Despite Iraq’s governmental opposition, the stance held by Western powers to the contrary, and the Kurdish heavy, ongoing involvement in the fight against Islamic State ISIS, the Government of Kurdistan in Iraq honoured its word, organizing a referendum on self-determination that took place on 25 September.
“Do you want the Kurdistan Region* and the Kurdistani areas outside the region’s administration to become an independent state?” 92% of its citizens voted yes, with a 72% turnout.
In 2005, a referendum was also held in that territory, organized by the civil society. The outcome delivered a 97% endorsement for independence, but given its non-binding nature, it was not considered valid on legal grounds, since government had not call it.
However, this time, the party of president Massud Barzani, the Kurdistan Democratic Party, conservative and pro-independence, promoted a popular vote with the backup of the Patriotic Union of Kurdistan, progressive and pro-independence. Both parties make up for a large majority in the Erbil-based autonomous parliament.
Kurdistan of Iraq enjoys a wide autonomy since 2005. Of all Kurdistan territories, the Iraqi Kurds hold the highest levels of political autonomy, including a parliament. However, they have accused the Iraqi central government of breaching it frequently and not developing it.
The referendum took place in two areas: the Autonomous Province of Kurdistan, with Erbil as its capital, as well as other Kurdish areas of Iraq under control of the Kurdish armies, the peshmergas, following their expulsion of the Islamic State. These outlying areas include the region of Kirkuk, very rich on account of its abounding oil, as well as the region of Nineveh, to cite a few. Actually, these Kurdish areas out of the Autonomous Province raise the biggest trouble. The area is inhabited by other ethnic groups besides the Kurds, i.e. Arabs and Turkmenians, both opposing the referendum and independence. Despite the fact that these areas lie beneath the Autonomous Province of Kurdistan, the Iraq constitution allows its population to join it should its inhabitants decide to do so, in a status similar to Navarre in the Basque case.
The Autonomous Province of Kurdistan intent on independence is the richest region in Iraq, with the smallest poverty rate in the country.
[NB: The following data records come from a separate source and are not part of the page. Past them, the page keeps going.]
Lemma Evict_fixed_wf r hist cache v r' :
  wf r hist cache → Evict r = Ok (v, r') → fixed r' = fixed r.
Proof.
  intros Hwf. rewrite (Evict_repr r hist cache) by apply Hwf.
  destruct (curr_size_ r =? 0); [by intros [= _ <-]|].
  destruct (first_evictable r (rev hist)) as [f|]; [apply evict_node_fixed|].
  destruct (first_evictable r (rev cache)) as [f|]; [apply evict_node_fixed|].
  by intros [= _ <-].
Qed.

(** In every reachable state the capacity is the one the constructor was
    given, and the sentinels are the nodes -1, -2 and -3, without history and
    not evictable. *)
Lemma reachable_fixed num_frames k r :
  0 ≤ num_frames ≤ 2 ^ 31 → 2 ≤ k → reachable num_frames k r →
  fixed r = (num_frames, [(-1, 0, [], false); (-2, 0, [], false); (-3, 0, [], false)]).
Proof.
  intros Hn Hk Hreach. induction Hreach as [|r r' f Hr IH Hint Hlim Hacc|r f b Hr IH
                                |r r' v Hr IH Hev|r r' f Hr IH Hrem].
  - done.
  - by rewrite (RecordAccess_fixed f r r').
  - by rewrite SetEvictable_fixed.
  - destruct (reachable_wf num_frames k r Hn Hk Hr) as (_ & hist & cache & Hwf).
    by rewrite (Evict_fixed_wf r hist cache v r').
  - by rewrite (Remove_fixed f r r').
Qed.

Lemma reachable_size num_frames k r :
  0 ≤ num_frames ≤ 2 ^ 31 → 2 ≤ k → reachable num_frames k r →
  replacer_size_ r = num_frames.
Proof.
  intros Hn Hk Hreach.
  pose proof (reachable_fixed num_frames k r Hn Hk Hreach) as H.
  unfold fixed in H. by injection H.
Qed.

(** A reachable state to try things on: frame 1 accessed once and marked
    evictable. *)
Lemma reachable_replacer_evictable : reachable 4 2 replacer_evictable.
Proof.
  apply reach_SetEvictable.
  apply (reach_RecordAccess 4 2 (new_LRUKReplacer 4 2) replacer_accessed 1).
  - apply reach_new.
  - vm_compute. split; [discriminate|reflexivity].
  - vm_compute. reflexivity.
  - vm_compute. reflexivity.
Qed.

(** *** The size and the lists *)

(** X8.  In every state reached from the constructor (at most 2^31 frames,
    K >= 2), Size() is the number of tracked frames that are marked
    evictable, it is at most num_frames, and every tracked frame has an id
    in [0, num_frames) that its node returns as GetFrameID. *)
Theorem Size_counts_the_evictable_frames num_frames k r :
  0 ≤ num_frames ≤ 2 ^ 31 → 2 ≤ k → reachable num_frames k r →
  Size r = Z.of_nat (evictable_count (node_store_ r)) ∧
  0 ≤ Size r ≤ num_frames ∧
  ∀ f n, node_store_ r !! f = Some n → 0 ≤ f < num_frames ∧ GetFrameID n = f.
Proof.
  intros Hn Hk Hreach.
  destruct (reachable_wf num_frames k r Hn Hk Hreach) as (Hrk & hist & cache & Hwf).
  pose proof (reachable_size num_frames k r Hn Hk Hreach) as Hsize.
  assert (∀ f n, node_store_ r !! f = Some n → 0 ≤ f < num_frames ∧ GetFrameID n = f)
    as Hnodes.
  { intros f n Hf. destruct (wf_node _ _ _ Hwf f n Hf) as (Hfid & _ & Hrange).
    split; [lia|done]. }
  split; [apply Hwf|]. split; [|done].
  unfold Size. rewrite (wf_count _ _ _ Hwf).
  pose proof (count_le_size (node_store_ r)).
  assert (size (node_store_ r) ≤ Z.to_nat num_frames)%nat; [|lia].
  apply size_bounded. intros f [n Hf]. destruct (Hnodes f n Hf). lia.
Qed.

Lemma Size_counts_the_evictable_frames_witness :
  Size replacer_evictable = Z.of_nat (evictable_count (node_store_ replacer_evictable)) ∧
  0 ≤ Size replacer_evictable ≤ 4 ∧
  ∀ f n, node_store_ replacer_evictable !! f = Some n → 0 ≤ f < 4 ∧ GetFrameID n = f.
Proof.
  apply (Size_counts_the_evictable_frames 4 2 replacer_evictable).
  - vm_compute. split; discriminate.
  - vm_compute. discriminate.
  - apply reachable_replacer_evictable.
Defined.



(** *** [Evict] *)

Lemma evict_node_effect f r v r' :
  evict_node (FrameNode f) r = Ok (v, r') →
  curr_size_ r' = to_size_t (curr_size_ r - 1) ∧
  ∀ g, g ≠ f → data <$> node_store_ r' !! g = data <$> node_store_ r !! g.
Proof.
  unfold evict_node.
  destruct (deref (DisLink (FrameNode f) r) (FrameNode f)); [|done].
  intros [= _ <-]. split.
  - simpl. by destruct (DisLink_scalars (FrameNode f) r) as (_ & -> & _).
  - intros g Hg. cbn [node_store_ set_curr_size]. rewrite lookup_alter_ne by done.
    apply (DisLink_data (FrameNode f) r (FrameNode g)).
Qed.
Its Kurds have been frequently subjected to ill-treatment on the part of Iraq, with Saddam Hussein’s period standing out as the toughest, when he had thousands killed by use of chemical weapons. According to them, Iraq has never held the Kurds in high esteem, and is failing to comply with the regulations set out in the present-day autonomy.
For their part, Western powers, such as USA, France, and Germany, have taken sides against the referendum on self-determination stating that a new Kurdish state may undermine the fight against Islamic State. However, other than Iraq, the staunchest hostility comes from Turkey and Iran, since these states are also home to significant Kurdish minorities standing up for their national rights.
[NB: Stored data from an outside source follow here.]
(** ** The claims on the ledger *)

(** C1.  If a listed subject has a score or a rank that is a
    non-empty string the conversion refuses, the request raises, and the
    table is what it was before the request.  The exception is a
    [ValueError] that names the conversion and the refused string (not the
    subject), unless an integer of the request that SQLite does not have
    was bound before the refused string was reached: the exception is
    then the [OverflowError] of that integer. *)
Theorem C1_invalid_number_rejects_batch f t s sid :
  s ∈ submitted_ids f → py_int s = Some sid →
  invalid_score f sid ∨ invalid_rank f sid →
  ∃ e,
    serve (save_scores f) t = (t, inl e)
    ∧ match e with
      | ValueError what literal => rejected what literal
      | IntTooLarge => ∃ n, binds f n ∧ SQLite.fits n = false
      end.
Proof.
  intros Hin Hs Hbad.
  destruct (serve (save_scores f) t) as [t' [e|d]] eqn:E.
  - apply serve_save_scores_raises in E as (->&He). exists e. split; [done|].
    by destruct e.
  - apply serve_save_scores_returns in E as [_ S].
    destruct (invalid_not_parsed f sid Hbad).
    destruct (steps_listed_parsed _ _ _ _ _ _ _ S Hin Hs) as (sc&rk&?&?&_).
    eauto.
Qed.

(** C2.  A subject that [score_subject_ids] does not list is
    skipped: the request leaves every row of that subject as it is. *)
Theorem C2_unlisted_subject_untouched f t sid :
  table_ok t → ¬ listed f sid →
  filter (λ r, Score.subject_id r = sid) (serve (save_scores f) t).1
  = filter (λ r, Score.subject_id r = sid) t.
Proof.
  intros Hok Hn.
  destruct (serve_save_scores_table f t) as [->|[d S]]; [done|].
  eapply steps_unlisted; [done..|].
  intros s sid' x Hin Hs Hx [= _ Hk]. apply Hn. exists s. split; [done|].
  congruence.
Qed.

(** C3.  After a request that returns, a listed subject with a score, a
    rank or a note has a row for the day, whatever the row held before:
    its rank is the integer submitted, its note the submitted note without
    the spaces around it, and its score what a REAL column keeps of the
    number submitted (the number itself, zero for negative zero, nothing
    for a NaN); a field submitted empty or not at all is unset.  A
    subject with none of the three has no row, and a note of spaces only
    is no note. *)
Theorem C3_record_holds_parsed_values f t t' d s sid :
  table_ok t →
  serve (save_scores f) t = (t', inr d) →
  s ∈ submitted_ids f → py_int s = Some sid →
  let note := spec_note (form_get f (field_key "note" sid)) in
  ∃ sc rk,
    spec_number py_float (form_get f (field_key "score" sid)) sc
    ∧ spec_number py_int (form_get f (field_key "rank" sid)) rk
    ∧ match query_first d sid t' with
      | Some row =>
          (sc, rk, note) ≠ (None, None, None)
          ∧ Score.score row = sc ≫= SQLite.real
          ∧ Score.rank row = rk
          ∧ Score.note row = note
      | None => sc = None ∧ rk = None ∧ note = None
      end
    ∧ (∀ v, form_get f (field_key "note" sid) = Some v →
            Forall (λ c, Py.isspace c = true) v → note = None).
Proof.
  intros Hok E Hin Hs note.
  destruct (served_holds _ _ _ _ _ _ Hok E Hin Hs) as (sc&rk&E1&E2&_&Hh).
  exists sc, rk. split_and!; [done|done|exact Hh|].
  intros v Ev Hv. unfold note, spec_note. rewrite Ev.
  by rewrite decide_True by by apply strip_spaces.
Qed.

Lemma set_row_fixes (w : table) row :
  NoDup (Score.id <$> w) → row ∈ w →
  set_row (Score.id row) (Score.score row) (Score.rank row) (Score.note row) <$> w
  = w.
Proof.
  intros Hnd Hin. rewrite <-(list_fmap_id w) at 2.
  apply list_fmap_ext. intros _ x Hx%list_elem_of_lookup_2.
  unfold set_row. case_bool_decide as Hid; [|done].
  rewrite (pk_inj w x row) by done. by destruct row.
Qed.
By contrast, the strong Kurdish party PKK’s position is a little bit more surprising, i.e. it defies a Kurdish state in Iraq. The reason behind that position may lie on the fact that it was a conservative party initiating the independence process, it does not go unnoticed that PKK is socialist and revolutionary, or the little enthusiasm shown historically by the Kurdish government in Iraq to back up the Kurdish struggle in Turkey.
Either way, the referendum aftermath has seen a build-up in military manoeuvres on the borders of the Kurdistan in Iraq. Equally, Iran and Turkey have threatened Massud Barzanik with an economic embargo on the territory under his rule. The Kurdish president has called on the Iraqi government to stop its threats and open doors for negotiation. However, his petition has fallen to deaf ears, with Iraq continuing to stick to its rhetoric.
On the other hand, the Syrian government has shown an opener stance, willing to negotiate with the Iraq Kurds, on condition that they do not relent in their fight against ISIS.
Kurdistan in Iraq does not have a coastline, so it relies on the assistance of other countries in order to export its natural resources; oil pipelines, for instance, make their way through Turkey and Iraq.